The Dobbs ruling could “jeopardize the rights afforded to [LGBT+] people in the landmark Obergefell and Lawrence decisions – to love who you love and be who you are without fear of criminalization,” according to Amit Paley, executive director of suicide prevention and LGBT+ mental healh organisation The Trevor Project.
Sara Kate Ellis with GLAAD, the largest LGBT+ media advocacy organisation, said Justice Thomas’ writing is a “blaring red alert” for LGBT+ people.
“We will never go back to the dark days of being shut out of hospital rooms, left off of death certificates, refused spousal benefits, or any of the other humiliations that took place in the years before Obergefell,” she said. “And we definitely will not go back to the pre-Lawrence days of being criminalized just because we are [LGBT+].”
In their dissenting opinion, liberal Justices Stephen Breyer, Elena Kagan and Sonia argued that the three cases mentioned by Justice Thomas “are all part of the same constitutional fabric, protecting autonomous decision making over the most personal of life decisions.”
“So one of two things must be true. Either the majority does not really believe in its own reasoning. Or if it does, all rights that have no history stretching back to the mid-19th century are insecure,” the justices wrote. “Either the mass of the majority’s opinion is hypocrisy, or additional constitutional rights are under threat. It is one or the other.”
Justice Alito contended that his opinion “should be understood to cast doubt on precedents that do not concern abortion.”
Republican Senator Lindsey Graham suggested he does not believe the Supreme Court will revoke protections for marriage equality and contraception, telling Fox News on 26 June that he believes Justice Alito “set the right tone.”

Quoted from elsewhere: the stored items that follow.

(** * Gas Town: session supervision, wisp reaping, operational thresholds and
      the plain event feed

    A shallow embedding of four pieces of the repository:

    - [Tmux]   : the pane liveness probe and the pane-died hook command
                 (internal/tmux);
    - [Daemon] : the wisp_reaper patrol (package daemon);
    - [Config] : the nil-safe operational threshold accessors
                 (internal/config/operational.go);
    - [Feed]   : the plain-text event printer (package feed).

    Conventions.  A Go pointer is an [option] ([None] is nil).  A Go [int] and
    a [time.Duration] are integers in [Z]; durations count nanoseconds.  The
    row counts and sums of this development stay far below 2^63, so the
    additions of the reaper are written without wrap-around.  Log output is
    kept as a list of structured lines, one constructor per format string of
    the source. *)

From Stdlib Require Import ZArith NArith String Ascii List Bool Lia.
From Stdlib Require Import Permutation Sorted.
From stdpp Require Import base option list gmap strings sorting.

Import ListNotations.
Local Open Scope string_scope.
Local Open Scope list_scope.
Local Open Scope Z_scope.

(** ** Go strings: the few functions of package [strings] that the code uses *)

Module GoStrings.

(** [strings.HasPrefix]. *)
Fixpoint HasPrefix (s prefix : string) {struct prefix} : bool :=
  match prefix with
  | EmptyString => true
  | String a p =>
      match s with
      | EmptyString => false
      | String b s' => Ascii.eqb a b && HasPrefix s' p
      end
  end.

(** [strings.Contains]: [substr] occurs at some offset of [s]. *)
Fixpoint Contains (s substr : string) : bool :=
  HasPrefix s substr ||
  match s with
  | EmptyString => false
  | String _ s' => Contains s' substr
  end.

(** [strings.HasSuffix], as a proposition. *)
Definition HasSuffix (s suffix : string) : Prop :=
  exists front, s = front +:+ suffix.

(** The ASCII white space that [strings.TrimSpace] removes: tab, line feed,
    vertical tab, form feed, carriage return and space.  (TrimSpace also
    removes non-ASCII Unicode spaces; tmux formats never print them.) *)
Definition isSpace (c : ascii) : bool :=
  let n := N_of_ascii c in
  ((9 <=? n) && (n <=? 13))%N || (n =? 32)%N.

Fixpoint trimLeft (s : string) : string :=
  match s with
  | EmptyString => EmptyString
  | String c s' => if isSpace c then trimLeft s' else s
  end.

(** Drops the white space at the end: a character is kept when it is not a
    space or when something is kept after it. *)
Fixpoint trimRight (s : string) : string :=
  match s with
  | EmptyString => EmptyString
  | String c s' =>
      match trimRight s' with
      | EmptyString => if isSpace c then EmptyString else String c EmptyString
      | kept => String c kept
      end
  end.

Definition TrimSpace (s : string) : string := trimRight (trimLeft s).

Lemma app_nil (b : string) : EmptyString +:+ b = b.
Proof. reflexivity. Qed.

Lemma app_cons (x : ascii) (a b : string) :
  String x a +:+ b = String x (a +:+ b).
Proof. reflexivity. Qed.

Lemma HasPrefix_app (p rest : string) : HasPrefix (p +:+ rest) p = true.
Proof.
  induction p as [|a p IH].
  - reflexivity.
  - rewrite app_cons. simpl. rewrite Ascii.eqb_refl. exact IH.
Qed.

Lemma HasPrefix_app_l (s p rest : string) :
  HasPrefix s p = true -> HasPrefix (s +:+ rest) p = true.
Proof.
  revert s. induction p as [|a p IH]; intros s H.
  - reflexivity.
  - destruct s as [|b s]; simpl in H; [discriminate|].
    apply andb_true_iff in H as [Hab Hp].
    rewrite app_cons. simpl. rewrite Hab. simpl. apply IH, Hp.
Qed.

“He said nothing in this decision puts those cases at risk,” he said. “The reason he decided that Roe v Wade was wrongly decided is because it deals with the potential for life. He made a distinction between same-sex marriage and contraception, which I think will win the day over time.”
Lamda Legal said Justice Alito’s assurances “provide little comfort given the now-obviously-hollow assurances offered in Senate confirmation hearings that abortion rights are settled law.”

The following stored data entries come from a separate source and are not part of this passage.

(** [handleChunk] reads three properties of the record only. *)
Lemma handleChunk_fields (now : Z) (st : DisplayState)
    (p q : list (jsstring * JsValue)) :
  field p "type" = field q "type" ->
  field p "message" = field q "message" ->
  field p "content" = field q "content" ->
  handleChunk now st (JObj p) = handleChunk now st (JObj q).
Proof.
  intros Ht Hm Hc. unfold handleChunk, get_property.
  now rewrite Ht, Hm, Hc.
Qed.

Lemma obj_get_image (ps : list (jsstring * JsValue)) (k : jsstring) :
  distinct (map fst ps) = true ->
  obj_get (map image_prop (filter defined_prop ps)) k
  = json_image (obj_get ps k).
Proof.
  induction ps as [|[k' v] ps IH]; intros Hd; [reflexivity|].
  cbn [map fst distinct] in Hd. apply andb_true_iff in Hd as [Hk Hd].
  apply negb_true_iff in Hk.
  cbn [filter obj_get]. unfold defined_prop at 1. cbn [snd].
  destruct (is_undefined v) eqn:Hv; cbn [negb].
  - rewrite IH by exact Hd. destruct (k' =s k) eqn:E; [|reflexivity].
    apply eqb_str_eq in E. subst k'.
    rewrite (obj_get_fresh ps k Hk). now destruct v.
  - cbn [map obj_get image_prop fst snd].
    destruct (k' =s k); [reflexivity | now apply IH].
Qed.

(** The record read from the line of an event is handled as the event
    object is. *)
Lemma handleChunk_line (now : Z) (st : DisplayState) (e : StreamEvent)
    (line : jsstring) :
  line = encodeEvent e \/ encodeEvent e = line ++ [10] ->
  handleChunk now st (JStr line) = handleChunk now st (event_object e).
Proof.
  intros H.
  assert (handleChunk now st (JStr line)
          = handleChunk now st
              (JObj (map image_prop (filter defined_prop (event_props e)))))
    as ->.
  { unfold handleChunk at 1. rewrite (JSON_parse_line e line H).
    reflexivity. }
  apply handleChunk_fields; unfold field;
    rewrite obj_get_image by apply event_keys_distinct;
    destruct e; reflexivity.
Qed.

Lemma handleChunk_event (now : Z) (st : DisplayState) (e : StreamEvent) :
  exists st', handleChunk now st (event_object e) = Returns st'
              /\ response st' = response st ++ token_text [e].
Proof.
  destruct e; eexists; (split; [reflexivity|]); cbn;
    now rewrite ?app_nil_r.
Qed.

Lemma handleChunk_delivered (now : Z) (st : DisplayState) (e : StreamEvent)
    (chunk : JsValue) :
  delivers e chunk ->
  exists st', handleChunk now st chunk = Returns st'
              /\ response st' = response st ++ token_text [e].
Proof.
  intros [-> | [-> | (line & H & ->)]].
  - apply handleChunk_event.
  - rewrite (handleChunk_line now st e (encodeEvent e)) by now left.
    apply handleChunk_event.
  - rewrite (handleChunk_line now st e line) by now right.
    apply handleChunk_event.
Qed.

Lemma token_text_cons (e : StreamEvent) (events : list StreamEvent) :
  token_text (e :: events) = token_text [e] ++ token_text events.
Proof.
  destruct e; cbn [token_text app]; now rewrite ?app_nil_r.
Qed.

(** Whatever the chunk, a call that returns has only appended. *)
Lemma handleChunk_appends (now : Z) (st st' : DisplayState) (chunk : JsValue) :
  handleChunk now st chunk = Returns st' ->
  exists suffix, response st' = response st ++ suffix.
Proof.
  unfold handleChunk.
  repeat match goal with
         | |- context [match ?x with _ => _ end] => destruct x
         | |- context [if ?x then _ else _] => destruct x
         end;
    intros [= <-] || discriminate;
    solve [ exists []; cbn; now rewrite app_nil_r | eexists; reflexivity ].
Qed.

(** C6.  After the reducer has consumed the events 1..N, delivered as
    records or as lines, the response text is what it was at the start
    followed by the contents of the [token] events among them, in order
    of arrival; and every call of [handleChunk] that returns leaves the
    earlier text in place and appends to it. *)
Theorem response_accumulates_tokens (events : list StreamEvent)
    (deliveries : list (Z * JsValue)) (st : DisplayState) :
  Forall2 (fun e d => delivers e (snd d)) events deliveries ->
  (exists st', consume st deliveries = Returns st'
               /\ response st' = response st ++ token_text events)
  /\ (forall now st0 st1 chunk, handleChunk now st0 chunk = Returns st1 ->
        exists suffix, response st1 = response st0 ++ suffix).
Proof.
  intros H. split; [|intros now st0 st1 chunk; apply handleChunk_appends].
  revert st; induction H as [|e [now chunk] es ds Hd _ IH]; intros st.
  - exists st. split; [reflexivity | now rewrite app_nil_r].
  - cbn [snd] in Hd. cbn [consume].
    destruct (handleChunk_delivered now st e chunk Hd) as (st1 & -> & H1).
    destruct (IH st1) as (st' & -> & H').
    exists st'. split; [reflexivity|].
    now rewrite (token_text_cons e es), H', H1, app_assoc.
Qed.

“Make no mistake: [the] decision threatens all of these fundamental personal rights,” Ms Pizer added. “It is an extremist assault on the privacy, self-determination, dignity, and equality of every person in our country.”

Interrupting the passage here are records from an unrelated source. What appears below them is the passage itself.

(** X19: the comb delays are not clamped.  A [room] so low that the first
    delay [0.0297 * SR * (0.9 + 0.2 * room)] truncates to zero makes
    [reverb] raise [IndexError] on any non-empty buffer (the delay line
    has no cell to read), and one that makes it [-1] or less raises
    [ValueError] on every buffer (numpy refuses the negative length). *)
Theorem reverb_delays_not_clamped (sig : list R) (room wet damping : R) :
  (-1 < 0.0297 * IZR SR * (0.9 + 0.2 * room) < 1 ->
   sig <> [] ->
   reverb sig room wet damping = Raise IndexError)
  /\ (0.0297 * IZR SR * (0.9 + 0.2 * room) <= -1 ->
      reverb sig room wet damping = Raise ValueError).
Proof.
  split.
  - intros Hd Hne.
    assert (H0 : py_int (0.0297 * IZR SR * (0.9 + 0.2 * room)) = 0%Z).
    { destruct (Rle_dec 0 (0.0297 * IZR SR * (0.9 + 0.2 * room))) as [Hp | Hn].
      - apply py_int_eq; [exact Hp |]. simpl. lra.
      - apply py_int_small_negative. lra. }
    unfold reverb, comb_delays. rewrite H0, zeros_ok by lia.
    destruct sig as [| x t]; [contradiction |].
    cbn [fold_left bind]. rewrite (zeros_ok 0) by lia.
    cbn [bind Z.to_nat repeat comb_loop].
    replace (getitem [] 0) with (@Raise R IndexError) by reflexivity.
    cbn [bind]. now rewrite !fold_raise || reflexivity.
  - intros Hd.
    assert (Hneg : (py_int (0.0297 * IZR SR * (0.9 + 0.2 * room)) < 0)%Z)
      by (pose proof (py_int_le_minus_one _ Hd); lia).
    unfold reverb, comb_delays. rewrite zeros_ok by lia.
    cbn [fold_left bind]. unfold np.zeros at 1.
    rewrite full_negative by exact Hneg. cbn [bind]. reflexivity.
Qed.

Lemma reverb_delays_not_clamped_witness :
  reverb [1; 2; 3] (-4.5) 0.3 0.45 = Raise IndexError
  /\ reverb [1; 2; 3] (-5) 0.3 0.45 = Raise ValueError.
Proof.
  split.
  - apply (proj1 (reverb_delays_not_clamped [1; 2; 3] (-4.5) 0.3 0.45));
      [unfold SR; lra | discriminate].
  - apply (proj2 (reverb_delays_not_clamped [1; 2; 3] (-5) 0.3 0.45)).
    unfold SR. lra.
Defined.

(** ** Every recipe renders *)

Lemma sweep_note_returns
    (freq_start freq_end dur attack decay_t sustain release amp : R) :
  0 <= dur -> 0 <= attack -> 0 <= decay_t -> 0 <= sustain -> 0 <= release ->
  exists b,
    sweep_note freq_start freq_end dur attack decay_t sustain release amp = Ok b
    /\ length b = Z.to_nat (_n dur).
Proof.
  intros Hd Ha Hdt Hs Hr. unfold sweep_note.
  rewrite linspace_ok by now apply _n_nonneg.
  cbn [bind].
  destruct (adsr_returns
              (map sin
                 (_phase
                    (map (fun ti => freq_start + (freq_end - freq_start) * ti)
                       (np.linspace_list 0 1 (_n dur) false))))
              attack decay_t sustain release Ha Hdt Hs Hr)
    as [e [-> Hle]].
  cbn [bind]. eexists. split; [reflexivity |].
  rewrite scale_length, Hle, length_map, _phase_length, length_map,
    linspace_list_length. reflexivity.
Qed.

Lemma fm_pad_returns (carrier_hz dur mod_ratio mod_depth : R) :
  0 <= dur ->
  exists b,
    fm_pad carrier_hz dur mod_ratio mod_depth = Ok b
    /\ length b = Z.to_nat (_n dur).
Proof.
  intros Hd. pose proof (_n_nonneg dur Hd) as Hn.
  unfold fm_pad. rewrite linspace_ok by assumption. cbn [bind].
  rewrite full_ok by assumption. cbn [bind].
  unfold np.add. rewrite broadcast_same_length
    by (rewrite length_map, !_phase_length, !length_map,
          linspace_list_length, repeat_length; reflexivity).
  cbn [bind]. eexists. split; [reflexivity |].
  rewrite length_map, length_map, length_combine, length_map,
    !_phase_length, !length_map, linspace_list_length, repeat_length. lia.
Qed.

Lemma lowpass_fast_returns (sig : list R) (cutoff_hz : R) :
  0 < cutoff_hz ->
  exists out, lowpass_fast sig cutoff_hz = Ok out /\ length out = length sig.
Proof.
  intros Hc. rewrite lowpass_fast_closed by assumption.
  eexists. split; [reflexivity | apply lowpass_loop_length].
Qed.

Lemma noise_pink_returns {G : Generator} (d : R) (g : gen) :
  0 <= d ->
  exists b g', noise_pink d g = Ok (b, g') /\ length b = Z.to_nat (_n d).
Proof.
  intros Hd. rewrite noise_pink_ok by now apply _n_nonneg.
  do 2 eexists. split; [reflexivity |].
  now rewrite pink_loop_length, uniform_draws_length.
Qed.

Lemma sine_returns (f d : R) :
  0 <= d -> exists b, sine f d = Ok b /\ length b = Z.to_nat (_n d).
Proof.
  intros Hd. eexists. split; [apply sine_ok; now apply _n_nonneg |].
  now rewrite length_map, _const_phase_length.
Qed.

Lemma triangle_returns (f d : R) :
  0 <= d -> exists b, triangle f d = Ok b /\ length b = Z.to_nat (_n d).
Proof.
  intros Hd. unfold triangle.
  rewrite _const_phase_ok by now apply _n_nonneg.
  cbn [bind]. eexists. split; [reflexivity |].
  now rewrite length_map, _const_phase_length.
Qed.

Lemma soft_square_returns (f d : R) :
  0 <= d -> exists b, soft_square f d = Ok b /\ length b = Z.to_nat (_n d).
Proof.
  intros Hd. unfold soft_square.
  rewrite _const_phase_ok by now apply _n_nonneg.
  cbn [bind].
  destruct (_bl_square_length (_phase (repeat f (Z.to_nat (_n d)))) 8)
    as [o [Ho Hl]].
  exists o. split; [exact Ho |]. now rewrite Hl, _const_phase_length.
Qed.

Jim Obergefell, the lead plaintiff in the landmark same-sex marriage case that was decided in 2015, said in a statement following the ruling that “the millions of loving couples who have the right to marriage equality to form their own families do not need Clarence Thomas imposing his individual twisted morality upon them.”
“If you want to see an error in judgment, Clarence Thomas, look in the mirror,” he said.